Crystallography & NMR System

CNS has a powerful atom selection syntax that allows one to select atoms without reference to the internal index and to construct arbitrary logical expressions of selected atoms. The number of selected atoms from the last executed selection statement is stored in the symbol $SELECT. Atom selections are generally fragile, which means that information associated with atom selections is lost when changing the molecular structure. Certain selections are rendered only partially fragile by mapping the selected atoms to the new molecular structure after it has been modified. This applies to all atom properties except for the internal stores, which are fragile. It also applies to the atom-based parameter statements. Note, however, that the atom selections are not applied to any newly created atoms and these atoms are then not selected. (The reason for this is that CNS does not store the strings associated with the selections.)

An atom selection consists of one or more expressions which are combined with the logical operators AND and OR. Parentheses are used to group expressions (see the preceeding documentation for further examples). The following selection statements are possible:

ALL selects all atoms.
expression AROUnd real selects all atoms that are within the specified real cutoff value around any atom selected in the expression.
ATOM *segment-name* *residue-number* *atom* selects all atoms that match the specified segment name, residue number, and atom name or wildcards of them.
ATTRibute [ABS] atom-property < | = | # | > real selects all atoms that have (optionally absolute) properties less than, equal to, not equal to, or greater than the specified real number.
BONDedto expression selects all atoms which are covalently bonded to any atom selected by the expression.
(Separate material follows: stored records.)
Lemma parse_entries_ok es : forall pre r fuel,
  Forall config_entry_ok es -> (length (config_body es) <= fuel)%nat -> lenZ pre >= 6 ->
  parse_entries fuel (pre ++ config_body es) (lenZ pre - 6 + lenZ (config_body es)) (lenZ pre - 6) r =
  config_meaning es r.
Proof.
  induction es as [|e es IH]; intros pre r fuel Hok Hfuel Hpre; cbn [config_meaning].
  - unfold config_body. cbn [map concat]. rewrite lenZ_nil, Z.add_0_r.
    destruct fuel; cbn [parse_entries]; by rewrite Z.ltb_irrefl.
  - inv Hok. assert (length (config_entry e) = 3 + length e.2)%nat as Hlen by reflexivity.
    assert (config_body (e :: es) = config_entry e ++ config_body es) as Eb by reflexivity. rewrite Eb in *.
    rewrite length_app in Hfuel. destruct fuel as [|fuel]; [lia|]. cbn [parse_entries].
    rewrite lenZ_app. assert (lenZ (config_entry e) = lenZ e.2 + 3) as HlenZ by (unfold lenZ; lia).
    rewrite HlenZ. pose proof (lenZ_nonneg e.2). pose proof (lenZ_nonneg (config_body es)).
    rewrite (proj2 (Z.ltb_lt _ _)) by lia. unfold config_header.
    replace (6 + (lenZ pre - 6)) with (lenZ pre) by lia. rewrite parse_entry_ok by done.
    destruct (entry_meaning e (config_body es) r) as [r'|]; [|done]. cbn [mbind option_bind]. unfold entry_header.
    specialize (IH (pre ++ config_entry e) r' fuel). rewrite lenZ_app, HlenZ, <- app_assoc in IH.
    replace (lenZ pre + (lenZ e.2 + 3) - 6) with (lenZ pre - 6 + (lenZ e.2 + 3)) in IH by lia.
    replace (lenZ pre - 6 + (lenZ e.2 + 3) + lenZ (config_body es))
      with (lenZ pre - 6 + (lenZ e.2 + 3 + lenZ (config_body es))) in IH by lia.
    by rewrite IH by (done || lia).
Qed.

(** C24: parsing the file made of a list of entries, of any lengths a header can
    state, gives the baud rate and the flow control of its last entry 0xc, or leaves
    the globals and returns 0 when it has none.  An entry 0xc of less than twelve
    bytes only gives a baud rate, taken from the bytes that follow its header even
    when they are the next entry's, and clears [gNeedToSetHWFlowControl]; and the
    parse reads past the file exactly when fewer than thirteen bytes follow the
    header of an entry 0xc (a finding). *)
Theorem config_parse_roundtrip es need on :
  Forall config_entry_ok es -> lenZ (config_body es) < 65536 ->
  rtk_parse_config_file (config_file es) (lenZ (config_file es)) need on =
  config_meaning es (ConfigResult 0 need on).
Proof.
  intros Hok Hlen. pose proof (lenZ_nonneg (config_body es)).
  unfold rtk_parse_config_file, config_file.
  pose proof (rd32_mid [] RTK_VENDOR_CONFIG_MAGIC (le_put 2 (lenZ (config_body es)) ++ config_body es)) as E1.
  cbn [app lenZ length Z.of_nat] in E1. change (lenZ (@nil Z)) with 0 in E1. rewrite E1 by done.
  pose proof (rd16_mid (le_put 4 RTK_VENDOR_CONFIG_MAGIC) (lenZ (config_body es)) (config_body es)) as E2.
  change (lenZ (le_put 4 RTK_VENDOR_CONFIG_MAGIC)) with 4 in E2. rewrite E2 by lia.
  rewrite Z.eqb_refl. cbn [negb]. rewrite !lenZ_app.
  change (lenZ (le_put 4 RTK_VENDOR_CONFIG_MAGIC)) with 4.
  change (lenZ (le_put 2 (lenZ (config_body es)))) with 2. unfold config_header.
  rewrite (proj2 (Z.eqb_eq _ _)) by lia. cbn [negb]. rewrite app_assoc.
  pose proof (parse_entries_ok es (le_put 4 RTK_VENDOR_CONFIG_MAGIC ++ le_put 2 (lenZ (config_body es)))
    (ConfigResult 0 need on) (length ((le_put 4 RTK_VENDOR_CONFIG_MAGIC ++ le_put 2 (lenZ (config_body es))) ++ config_body es)) Hok) as E3.
  change (lenZ (le_put 4 RTK_VENDOR_CONFIG_MAGIC ++ le_put 2 (lenZ (config_body es)))) with 6 in E3.
  apply E3; [rewrite length_app; lia|lia].
Qed.

(** an entry 0xc of exactly 12 bytes at the end of the file is read
    past its end: both the log and the flow-control test use [entry_data[12]]. *)
Theorem config_entry_12_overrun data need on :
  bytes_ok data -> lenZ data = 12 ->
  rtk_parse_config_file (config_file [(0xc, data)]) (lenZ (config_file [(0xc, data)])) need on = None.
Proof.
  intros _ Hl. assert (length data = 12%nat) as Hn by (unfold lenZ in Hl; lia).
  do 12 (destruct data as [|? data]; [discriminate|]). destruct data; [|discriminate].
  reflexivity.
Qed.

(** ** Files *)

Section Files.
Context {W : Type} `{OsOps W, BtOps W}.
Implicit Types (s : mach W hw_g).

Lemma find_patch_None id t :
  ~ In id (map prod_id t) -> Forall (fun e => prod_id e <> 0) t -> find_patch id t = None.
Proof.
  intros Hn Ht. induction Ht as [|e t He _ IH]; [done|]. cbn [map find_patch] in *.
  rewrite (proj2 (Z.eqb_neq (prod_id e) id)), (proj2 (Z.eqb_neq (prod_id e) 0)) by (cbn in Hn; tauto).
  apply IH. cbn in Hn. tauto.
Qed.

(** the walk over the patch table stops on the id or on an entry
    with id 0, and the table has no such entry: with the LMP version of a chip it
    does not list, loading the firmware reads past the table. *)
Theorem unknown_chip_leaves_table s :
  ~ In (lmp_version (hw_chip (glob s))) (map prod_id patch_table) -> cfg_load s = Undef.
Proof.
  intros Hn. unfold cfg_load, chip. mrun. unfold get_patch_entry.
  rewrite find_patch_None; [by mrun|done|]. by repeat constructor.
Qed.

(** when the configuration file cannot be read whole,
    [rtk_get_bt_config] frees the buffer and leaves the pointer, and its caller
    frees it again. *)
Theorem config_short_read_frees_twice s e n fd w1 p w2 r data w3 :
  get_patch_entry (lmp_version (hw_chip (glob s))) = Some e ->
  bt_stat (RTLBT +:+ config_name e) (world s) = Some n -> 0 <= n ->
  os_open (RTLBT +:+ config_name e) (world s) = (fd, w1) -> 0 <= fd ->
  os_malloc n w1 = (p, w2) -> 0 < p ->
  os_read fd n w2 = (r, data, w3) -> r < n ->
  bt_stat (RTLBT +:+ patch_name e) (os_close fd w3) = None ->
  cfg_load s = Undef.
Proof.
  intros He Hst Hn E1 Hfd E2 Hp E3 Hr Hfw. unfold cfg_load, chip, set_dl. mrun. rewrite He. mrun.
  assert (rtk_get_bt_config (config_name e) (gNeedToSetHWFlowControl (hw_chip (glob s)))
      (gHwFlowControlEnable (hw_chip (glob s))) s =
    Done (-1, PFreed, None) (Mach (os_close fd w3) (heap_live s + 1 - 1) (fds_live s + 1 - 1) (glob s))) as Ecfg.
  { unfold rtk_get_bt_config, stat. mrun. rewrite Hst. unfold c_open. unfold bind at 1. rewrite E1.
    rewrite (proj2 (Z.ltb_ge fd 0)) by lia. mcall (eapply c_malloc_ok; [exact E2|exact Hp]).
    rewrite (proj2 (Z.eqb_neq p 0)) by lia. msimp.
    assert (in_bounds 0 n (zeros n) = true) as Hin by (apply in_bounds_spec; rewrite lenZ_zeros; lia).
    unfold c_read. unfold bind at 1. rewrite Hin. msimp. rewrite E3.
    rewrite (proj2 (Z.ltb_lt r n)) by lia. mcall (by apply c_free_ok). unfold c_close, bind, ret. msimp.
    by rewrite (proj2 (Z.ltb_ge fd 0)) by lia. }
  mstep Ecfg. mrun. change (-1 <? 0) with true. cbn iota.
  unfold rtk_get_bt_firmware, stat. mrun. rewrite Hfw. by mrun.
Qed.
End Files.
The connectivity is found by analysis of the bonds defined in the molecular topology.
BYGRoup expression selects all atoms that belong to groups containing at least one atom that has been selected in the expression.
BYRes expression selects all atoms that belong to residues containing at least one atom that has been selected in in the expression.
CHEMical *type* selects all atoms that match the specified type or a wildcard of it.
CHEMIcal type:type selects all atoms that have types greater than or equal to the first type but less than or equal to the second type in alphanumeric order.
FBOX real real real real real real selects all atoms that lie within the specified fractional limits (xmin xmax ymin ymax zmin zmax). The crystallographic unit cell must have been defined.
HYDRogen selects all atoms with masses (atom-property MASS) approximately less than 3.5 amu.
ID integer selects all atoms that match the specified internal atom number. It should be used with caution. The main application is in conjunction with the "FOR symbol IN ID" statement.
KNOWn selects all atoms with known coordinates.
NAME *atom* selects all atoms that match the specified atom name or a wildcard of it.
NAME atom:atom selects all atoms that have atom names greater than or equal to the first atom name but less than or equal to the second atom name.
NONE selects no atoms.
NOT expression selects all atoms that have not been selected in the expression.
POINt vector CUT real selects all atoms that are within the specified real cutoff value around the specified 3d-vector.
PREVious selects all atoms that have been selected in a previous selection in application statements that contain multiple selections.
RESIdue *residue-number* selects all atoms that match the specified residue number or a wildcard of it.
RESIDue residue-number:residue-number selects all atoms that have residue numbers greater than or equal to the first residue number but less than or equal to the second residue number.
RESName *residue-name* selects all atoms that match the specified residue name or a wildcard of it.
RESName residue-name:residue-name selects all atoms that have residue names greater than or equal to the first residue name but less than or equal to the second residue name.
expression SAROund real selects all atoms that are within the specified real cutoff value around any atoms selected in the expression or any of its crystallographic or non-crystallographic symmetry mates.
SEGId *segment-name* selects all atoms that match the specified segment name or a wildcard of it.
SEGId segment-name:segment-name selects all atoms that have segment names greater than or equal to the first segment name but less than or equal to the second segment name.
SFBOX real real real real real real selects all atoms including symmetry related atoms that lie within the specified fractional limits (xmin xmax ymin ymax zmin zmax). The crystallographic unit cell and spacegroup symmetry must have been defined.
STORE1|STORE2|STORE3|STORE4|STORE5|STORE6|STORE7|STORE8|STORE9 selects all atoms for which the value of STOREi is greater than 0; e.g., STORE2 is short hand for "ATTRibute STORE2 > 0", etc. The STOREi can be defined by the IDENtity statement or the DO statement.
TAG selects exactly one atom from each residue. These selected atoms may be used to "tag" all residues without having to refer to residue numbers or identifiers. The sequence of selected atoms is determined by the order in which the residues have been created through the segment statement. The identity of the atom selected per residue is not well defined.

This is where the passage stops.